ABD (81): Chauncey Billups 4 (3 ribaund- 2 asist), Kevin Durant 28 (5 ribaund), Derrick Rose 8 (1 ribaund- 6 asist), Russel Westbrook 13 (6 ribaund- 3 asist), Rudy Gay 6 (4 ribaund), Andre Iguodala 4 (5 ribaund- 3 asist), Danny Granger, Stephen Curry 3, Eric Gordon (1 ribaund- 2 asist), Kevin Love (1 ribaund), Lamar Odom 15 (11 ribaund), Tyson Chandler























12 Eylül 2010

Türkiye 83-82 Sirbistan

0 yorum
       Daha yeni kendime gelebiliyorum, ne olduğunu anlamış değilim. Bu takımla sonuna kadar gurur duymamız gerekiyor, bu anları bizlere yaşattıkları için. Final maçının hiçbir önemi kalmadı bende şu an. Fark yemedikten sonra yenilsek bile sonuna kadar ayakta alkışlanması gereken bir 12 Dev Adam'a sahipiz.

      Maçı yorumlamaya gerek yok çünkü maçı, basketbolcular ve basketbol yorumcuları bile yorumlamıyor. Sadece bir iki şey söylemek istiyorum. Maçı, her oyuncunun katkısı olsada 2 oyuncunun getirdiğini düşünüyorum: Kerem Tunçeri, Semih Erden. Kerem Tunçeri, takımda en fazla sevdiğim oyuncu, Semih Erden ise hal ve hareketlerinden dolayı neredeyse hiç sevmediğim oyuncu. Bu maçı ikisinin getirmesi beni çok mutlu etti.
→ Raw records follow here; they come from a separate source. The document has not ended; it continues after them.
Lemma recv_whole_spec f rest h b ws : frame_ok f -> connected h = true -> sock h <> ESL_SOCK_INVALID -> packet_buf h = Some b ->
  ahead b ws (frame_text f ++ rest) -> Forall (fun x => x <> 0) rest ->
  exists b' ws', recv_whole junk h ws = Ok (with_buf (Some b') h, Some (frame_event f), ws') /\ ahead b' ws' rest.
Proof.
  intros Hf Hc Hs Hb Ha Hz. pose proof (frame_nonzero f Hf) as Hzf. unfold frame_text in *. rewrite <- app_assoc in Ha.
  destruct (recv_packet_spec (head_text (f_lines f)) (default [] (f_body f) ++ rest) ws h b) as (b1 & ws1 & Hr & Ha1); try done.
  { unfold head_text. by destruct (lines_text (f_lines f)). }
  { apply head_len; apply Hf. }
  { apply Hf. }
  { rewrite app_assoc. by apply Forall_app. }
  unfold recv_whole. rewrite Hr, packet_event_spec by apply Hf. cbn [rbind].
  pose proof (fo_length _ Hf) as Hl. unfold frame_header in Hl. destruct (f_body f) as [bd|] eqn:Hbd.
  - destruct (esl_event_get_header _ _) as [cl|]; [|done]. injection Hl as ->. rewrite (proj2 (Z.ltb_ge _ _)), Nat2Z.id by lia.
    destruct (recv_body_spec bd rest ws1 (with_buf (Some b1) h) b1) as (b2 & ws2 & -> & Ha2); try done. cbn [rbind].
    exists b2, ws2. split; [|done]. unfold frame_event. rewrite Hbd, cstring_id; [done|]. apply Forall_app in Hzf as [_ Hzf]. done.
  - destruct (esl_event_get_header _ _) as [cl|]; [done|]. exists b1, ws1. split; [|done]. unfold frame_event. by rewrite Hbd.
Qed.
(* ===== verification/AgcCli.v ===== *)
(** * The console

    [src/libs/esl/agc_cli.c], as it is built without a line editor: profiles
    from the configuration file, the options of the command line, connecting,
    commands typed at the console, the thread that shows what arrives, and the
    main loop.  [out] is what has been printed; lines of the client library's
    log are not modelled.  The options are those [getopt_long] reports; the
    input is what [getchar] gives until it ends. *)

From stdpp Require Import base list strings.
From Stdlib Require Import ZArith Lia.
From S2P Require Import Prelude CString Json Api EventSocket EslText EslEvent EslWire EslClient EslConfig.

Module AgcCli.
Import EslEv EslWire EslClient EslConfig.

Definition CMD_BUFLEN : nat := Z.to_nat 1024.

(** ** Profiles *)

(** [cli_profile_t] *)
Record cli_profile := Profile {
  p_name : cstr;
  p_host : cstr;
  p_port : Z;
  p_user : cstr;
  p_pass : cstr;
  p_debug : Z;
  p_fnkeys : list (option cstr);
  p_toggle : list (option cstr);
  p_loglevel : cstr;
  p_log_uuid : bool;
  p_log_uuid_length : Z;
  p_quiet : bool;
  p_use_history : bool;
  p_batch : bool;
  p_prompt_color : cstr;
  p_input_color : cstr;
  p_output_color : cstr }.

Definition with_host v p := Profile (p_name p) v (p_port p) (p_user p) (p_pass p) (p_debug p) (p_fnkeys p) (p_toggle p) (p_loglevel p) (p_log_uuid p) (p_log_uuid_length p) (p_quiet p) (p_use_history p) (p_batch p) (p_prompt_color p) (p_input_color p) (p_output_color p).
Definition with_port v p := Profile (p_name p) (p_host p) v (p_user p) (p_pass p) (p_debug p) (p_fnkeys p) (p_toggle p) (p_loglevel p) (p_log_uuid p) (p_log_uuid_length p) (p_quiet p) (p_use_history p) (p_batch p) (p_prompt_color p) (p_input_color p) (p_output_color p).
Definition with_user v p := Profile (p_name p) (p_host p) (p_port p) v (p_pass p) (p_debug p) (p_fnkeys p) (p_toggle p) (p_loglevel p) (p_log_uuid p) (p_log_uuid_length p) (p_quiet p) (p_use_history p) (p_batch p) (p_prompt_color p) (p_input_color p) (p_output_color p).
Definition with_pass v p := Profile (p_name p) (p_host p) (p_port p) (p_user p) v (p_debug p) (p_fnkeys p) (p_toggle p) (p_loglevel p) (p_log_uuid p) (p_log_uuid_length p) (p_quiet p) (p_use_history p) (p_batch p) (p_prompt_color p) (p_input_color p) (p_output_color p).
Definition with_debug v p := Profile (p_name p) (p_host p) (p_port p) (p_user p) (p_pass p) v (p_fnkeys p) (p_toggle p) (p_loglevel p) (p_log_uuid p) (p_log_uuid_length p) (p_quiet p) (p_use_history p) (p_batch p) (p_prompt_color p) (p_input_color p) (p_output_color p).
Definition with_fnkeys v p := Profile (p_name p) (p_host p) (p_port p) (p_user p) (p_pass p) (p_debug p) v (p_toggle p) (p_loglevel p) (p_log_uuid p) (p_log_uuid_length p) (p_quiet p) (p_use_history p) (p_batch p) (p_prompt_color p) (p_input_color p) (p_output_color p).
Definition with_toggle v p := Profile (p_name p) (p_host p) (p_port p) (p_user p) (p_pass p) (p_debug p) (p_fnkeys p) v (p_loglevel p) (p_log_uuid p) (p_log_uuid_length p) (p_quiet p) (p_use_history p) (p_batch p) (p_prompt_color p) (p_input_color p) (p_output_color p).
Definition with_loglevel v q p := Profile (p_name p) (p_host p) (p_port p) (p_user p) (p_pass p) (p_debug p) (p_fnkeys p) (p_toggle p) v (p_log_uuid p) (p_log_uuid_length p) q (p_use_history p) (p_batch p) (p_prompt_color p) (p_input_color p) (p_output_color p).
Definition with_log_uuid v n p := Profile (p_name p) (p_host p) (p_port p) (p_user p) (p_pass p) (p_debug p) (p_fnkeys p) (p_toggle p) (p_loglevel p) v n (p_quiet p) (p_use_history p) (p_batch p) (p_prompt_color p) (p_input_color p) (p_output_color p).
Definition with_history v p := Profile (p_name p) (p_host p) (p_port p) (p_user p) (p_pass p) (p_debug p) (p_fnkeys p) (p_toggle p) (p_loglevel p) (p_log_uuid p) (p_log_uuid_length p) (p_quiet p) v (p_batch p) (p_prompt_color p) (p_input_color p) (p_output_color p).
Definition with_batch v p := Profile (p_name p) (p_host p) (p_port p) (p_user p) (p_pass p) (p_debug p) (p_fnkeys p) (p_toggle p) (p_loglevel p) (p_log_uuid p) (p_log_uuid_length p) (p_quiet p) (p_use_history p) v (p_prompt_color p) (p_input_color p) (p_output_color p).
Definition with_colors a b c p := Profile (p_name p) (p_host p) (p_port p) (p_user p) (p_pass p) (p_debug p) (p_fnkeys p) (p_toggle p) (p_loglevel p) (p_log_uuid p) (p_log_uuid_length p) (p_quiet p) (p_use_history p) (p_batch p) a b c.

Definition log_uuid_short_length : Z := 8.

Definition ESL_SEQ_ESC : cstr := [27; 91].
Definition ESL_SEQ_DEFAULT_COLOR : cstr := ESL_SEQ_ESC ++ bytes_of "m".
Definition seq_color (n : String.string) : cstr := ESL_SEQ_ESC ++ bytes_of n ++ bytes_of "m".

Definition color_map : list (cstr * cstr) :=
  [(bytes_of "black", seq_color "30"); (bytes_of "bold-black", seq_color "40");
   (bytes_of "red", seq_color "31"); (bytes_of "bold-red", seq_color "41");
   (bytes_of "green", seq_color "32"); (bytes_of "bold-green", seq_color "42");
   (bytes_of "yellow", seq_color "33"); (bytes_of "bold-yellow", seq_color "43");
   (bytes_of "blue", seq_color "34"); (bytes_of "bold-blue", seq_color "44");
   (bytes_of "magenta", seq_color "35"); (bytes_of "bold-magenta", seq_color "45");
   (bytes_of "cyan", seq_color "36"); (bytes_of "bold-cyan", seq_color "46");
   (bytes_of "white", seq_color "37"); (bytes_of "bold-white", seq_color "47")].

Fixpoint match_color_in (map : list (cstr * cstr)) (s : cstr) : cstr :=
  match map with
  | [] => ESL_SEQ_DEFAULT_COLOR
  | (n, seq) :: map' => if same_nocase s n then seq else match_color_in map' s
  end.
Definition match_color : cstr -> cstr := match_color_in color_map.

(** [set_fn_keys] *)
Definition fn_keys : list (option cstr) :=
  Some <$> [bytes_of "help"; bytes_of "status"; bytes_of "show channels"; bytes_of "show calls"; bytes_of "sofia status"; bytes_of "reloadxml";
    bytes_of "/log console"; bytes_of "/log debug"; bytes_of "sofia status profile internal"; bytes_of "fsctl pause"; bytes_of "fsctl resume"; bytes_of "version"].

(** A profile as a new category makes it. *)
Definition new_profile (name : cstr) : cli_profile :=
  Profile name (bytes_of "127.0.0.1") 8021 [] (bytes_of "ClueCon") 0 fn_keys (replicate 12 None) [] false 0 false true false
    ESL_SEQ_DEFAULT_COLOR ESL_SEQ_DEFAULT_COLOR ESL_SEQ_DEFAULT_COLOR.

Definition internal_profile : cli_profile :=
  Profile (bytes_of "internal") (bytes_of "127.0.0.1") 6521 [] (bytes_of "Nouse") 0 fn_keys (replicate 12 None) [] false 0 false true false
    ESL_SEQ_DEFAULT_COLOR ESL_SEQ_DEFAULT_COLOR ESL_SEQ_DEFAULT_COLOR.

(** [console_fnkeys[i - 1] = strdup(val)] for a number of a key. *)
Definition set_key (keys : list (option cstr)) (key val : cstr) : list (option cstr) :=
  let i := atoi key in
  if (0 <? i) && (i <? 13) then <[Z.to_nat (i - 1) := Some val]> keys else keys.

(** The branches for a pair that sets something in the current profile;
    [None]: the pair concerns no profile. *)
Definition set_profile (var val : cstr) : option (cli_profile -> cli_profile) :=
  let named n := same_nocase var (bytes_of n) in
  if named "host" then Some (with_host (esl_copy_string val 128))
  else if named "user" then Some (with_user (esl_copy_string val 256))
  else if named "password" then Some (with_pass (esl_copy_string val 128))
  else if named "port" then Some (fun p => let pt := atoi val in if 0 <? pt then with_port (sext 16 pt) p else p)
  else if named "batchmode" then Some (with_batch (esl_true val))
  else if named "debug" then Some (fun p => let dt := atoi val in if (-1 <? dt) && (dt <? 8) then with_debug dt p else p)
  else if named "loglevel" then Some (fun p => with_loglevel (esl_copy_string val 128) (p_quiet p) p)
  else if named "log-uuid" then Some (fun p => with_log_uuid (esl_true val) (p_log_uuid_length p) p)
  else if named "log-uuid-short" then Some (with_log_uuid (esl_true val) (if esl_true val then log_uuid_short_length else 0))
  else if named "log-uuid-length" then
    Some (fun p => let i := atoi val in if -1 <? i then with_log_uuid (p_log_uuid p) i p else p)
  else if named "quiet" then Some (fun p => with_loglevel (p_loglevel p) (esl_true val) p)
  else if named "no-history-file" then Some (with_history (negb (esl_true val)))
  else if named "prompt-color" then Some (fun p => with_colors (esl_copy_string (match_color val) 12) (p_input_color p) (p_output_color p) p)
  else if named "input-text-color" then Some (fun p => with_colors (p_prompt_color p) (esl_copy_string (match_color val) 12) (p_output_color p) p)
  else if named "output-text-color" then Some (fun p => with_colors (p_prompt_color p) (p_input_color p) (esl_copy_string (match_color val) 12) p)
  else if Esl.has_prefix (bytes_of "key_F") var then Some (fun p => with_fnkeys (set_key (p_fnkeys p) (drop 5 var) val) p)
  else if Esl.has_prefix (bytes_of "key_toggle_F") var then Some (fun p => with_toggle (set_key (p_toggle p) (drop 12 var) val) p)
  else None.

(** The globals [read_config] sets: the profiles in use and the timeouts. *)
Record cli_config := CliConfig { profiles : list cli_profile; timeout : Z; connect_timeout : Z }.

Definition MAX_PROFILES : nat := 128.

(** A category that was not the current one starts a profile. *)
Definition new_category (cur_cat cat : cstr) (g : cli_config) : result (cstr * cli_config) :=
  if bool_decide (cur_cat = cat) then Ok (cur_cat, g)
  else
    let cur_cat := esl_copy_string cat 128 in
    if (MAX_PROFILES <=? length (profiles g))%nat then Fault OutOfBounds
    else Ok (cur_cat, CliConfig (profiles g ++ [new_profile cur_cat]) (timeout g) (connect_timeout g)).

(** A pair is put into [profiles[pcount-1]], whether there is one or not. *)
Definition apply_pair (var val : cstr) (g : cli_config) : result cli_config :=
  match set_profile var val with
  | Some f =>
      match reverse (profiles g) with
      | [] => Fault OutOfBounds
      | p :: r => Ok (CliConfig (reverse (f p :: r)) (timeout g) (connect_timeout g))
      end
  | None =>
      if same_nocase var (bytes_of "timeout") then Ok (CliConfig (profiles g) (atoi val) (connect_timeout g))
      else if same_nocase var (bytes_of "connect-timeout") then Ok (CliConfig (profiles g) (timeout g) (atoi val))
      else Ok g
  end.

(** The loop of [read_config]. *)
Fixpoint read_loop (fuel : nat) (cfg : esl_config) (cur_cat : cstr) (g : cli_config) : result cli_config :=
  match fuel with
  | O => OutOfFuel
  | S fuel' =>
      let! (cfg, ret, var, val) := esl_config_next_pair cfg in
      if ret =? 0 then Ok g
      else
        let! (cur_cat, g) := new_category cur_cat (category cfg) g in
        match var, val with
        | Some var, Some val => let! g := apply_pair var val g in read_loop fuel' cfg cur_cat g
        | Some var, None =>
            (* the end of the file is marked; its line sets nothing *)
            match set_profile var [] with
            | Some _ => Fault BadPointer
            | None => read_loop fuel' cfg cur_cat g
            end
        | None, _ => Fault BadPointer
        end
  end.

Definition read_config (fopen : cstr -> option cstr) (dft_cfile cfile : cstr) (g : cli_config) : result cli_config :=
  let! (cfg, ok) := esl_config_open_file fopen cfile in
  let! (cfg, ok) := (if ok : bool then Ok (cfg, true) else esl_config_open_file fopen dft_cfile) in
  if ok : bool then
    match file cfg with
    | Some text => read_loop (S (length text)) cfg [] g
    | None => Ok g
    end
  else Ok g.

(** [get_profile] *)
Definition get_profile (g : cli_config) (name : cstr) : option nat :=
  fst <$> list_find (fun p => p_name p = name) (profiles g).

(** ** The command line *)

(** What the options set. *)
Record cli_args := Args {
  a_host : option cstr;
  a_port : option Z;
  a_user : option cstr;
  a_pass : option cstr;
  a_log : Z;
  a_error : bool;
  a_exec : option cstr;
  a_loglevel : cstr;
  a_log_uuid : bool;
  a_log_uuid_short : bool;
  a_batch : bool;
  a_history : bool;
  a_ctl_c : bool;
  a_color : bool;
  a_loops : Z;
  a_reconnect : bool;
  a_timeout : Z;
  a_connect_timeout : Z;
  a_usage : bool }.

Definition no_args (color : bool) : cli_args :=
  Args None None None None (-1) false None [] false false false true false color 2 false 0 0 false.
      Ayrıca Galatasaray, Fenerbahçe ve Trabzonspor gibi bazı kulüplerimizin bu tarihi olaya yer vermesi sevindirici. Sizleri yine fotoğraflarla baş başa bırakmadan önce son kez altın madalyaya doğru adım adım hareket eden basketbolcularımızı en içten dileklerle kutluyorum.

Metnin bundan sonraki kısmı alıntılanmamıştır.